Both boys and girls may get acne. They also usually have a growth spurt (a rapid increase in height) that lasts for about 2 or 3 years. This brings them closer to their adult height, which they reach after puberty.
Not all children follow the same pattern of sexual development. Some girls develop breasts at a very young age but have no other signs of sexual development. Some children have pubic and armpit hair long before they show other signs of sexual growth. These changes in pattern are common. However, it’s a good idea for your child to have a check-up with his or her doctor once a year as he or she grows. This gives your doctor a chance to track the changes. Also, it gives you and your child a chance to ask questions.
Changes in body composition and height
Most children have a slimmer appearance during middle childhood than they did during the preschool years. This is due to shifts in the accumulation and location of body fat. As a child’s entire body size increases, the amount of body fat stays relatively stable, giving her a thinner look. Also during this stage of life, a child’s legs are longer in proportion to the body than they were before. On average, the steady growth of middle childhood results in an increase in height of a little over 2 inches a year in both boys and girls. Weight gain averages about 6.5 pounds a year.
A number of factors, including how close the child is to puberty, will determine when and how much a child grows. In general, there tends to be a period of a slightly increased growth rate between ages 6 and 8. This may be accompanied with the appearance of a small amount of pubic hair, armpit hair, mild acne, and/or body odor.
The influence of heredity
Perhaps more than any other factor, your child’s growth and ultimate height will be influenced by heredity. While there are exceptions, tall parents usually have tall children, and short parents usually have short children. Those are the realities of genetics.
Concerns about growth
If your child seems unusually short or tall relative to his friends the same age, talk with your pediatrician. A true growth disorder can sometimes be treated by administering growth hormones; however, this therapy is reserved for young children whose own glands cannot produce this hormone. Doctors do not recommend this treatment for healthy boys and girls who may want (or whose parents may want them) to grow to be 6 feet tall instead of 5 feet 8.

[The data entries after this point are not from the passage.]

Definition ex_call : SubscribeCall :=
  MkSubscribeCall (IdNumber 1) 0 [] AcOpen (SubNum 3) "tick" (method_sink_new 0)
    (TkJoin (Some (CloseNotif (NeedsData "9")))).
Lemma subscribe_call_outcomes_witness :
  ∃ rp c', SubscribeCall.poll ex_call ex_accepted = Some (Ok rp, c') ∧
    SubscribeCall.poll_task c' ex_accepted =
      (λ json, SubscribeCall.task_send json c' ex_accepted) <$>
        sub_message_to_json (NeedsData "9") (SubNum 3) "tick".
Proof.
  destruct (subscribe_call_outcomes ex_call ex_pending ex_taken ex_accepted (CloseNotif (NeedsData "9"))
    eq_refl ltac:(vm_compute; reflexivity) eq_refl eq_refl) as (H & _).
  destruct (H _ ex_accept) as (rp & c' & E1 & _ & _ & E2). exists rp, c'. split; [exact E1|exact E2].
Defined.

(** A module with one method that adds one to its parameter. *)
Definition ex_inc : UserFn unit (Result ErrorObject Ser) := λ params _,
  mret (SerInt ∘ Z.succ <$> one (λ raw, ok_or (de_i32 raw) (json_errmsg raw)) params).
Definition ex_module : Methods unit :=
  default Methods.new (result_ok (RpcModule.register_method "inc" ex_inc Methods.new)).
Lemma direct_call_returns_witness :
  call (λ _ w, w) de_i32 ex_module "inc" (Ok (Some "[41]")) 0 (ex_world, ()) =
    (Ok (Ok 42%Z), (snd (new_chan 1 (snd (mock_permit ex_world))), ())).
Proof.
  apply (direct_call_returns (λ _ w, w) SerInt de_i32 ex_module "inc" ex_inc (Some "[41]") 0
    (ex_world, ()) _ (Ok (SerInt 42)) (Success 42%Z)).
  - left. reflexivity.
  - vm_compute. reflexivity.
  - reflexivity.
  - vm_compute. repeat (split; eauto).
  - vm_compute. reflexivity.
  - vm_compute. discriminate.
  - vm_compute. reflexivity.
Defined.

Precocious puberty and delayed puberty
Most of the time, puberty follows the same age ranges. However, there is such a thing as precocious puberty (early onset) and delayed puberty.
- Precocious puberty:
- In most cases, early puberty is just a variation of normal puberty. In a few cases, there may be a medical reason for it.
- Talk to a doctor when a young girl develops breasts and pubic hair before age 7 or 8.
- Talk to a doctor if a young boy has an increase in testicle or penis size before age 9.
- Delayed puberty:
- Sometimes, delayed puberty is caused by a medical reason. For example, malnutrition (not eating enough of the right kinds of food) can cause delayed puberty. Both early and late puberty can run in families.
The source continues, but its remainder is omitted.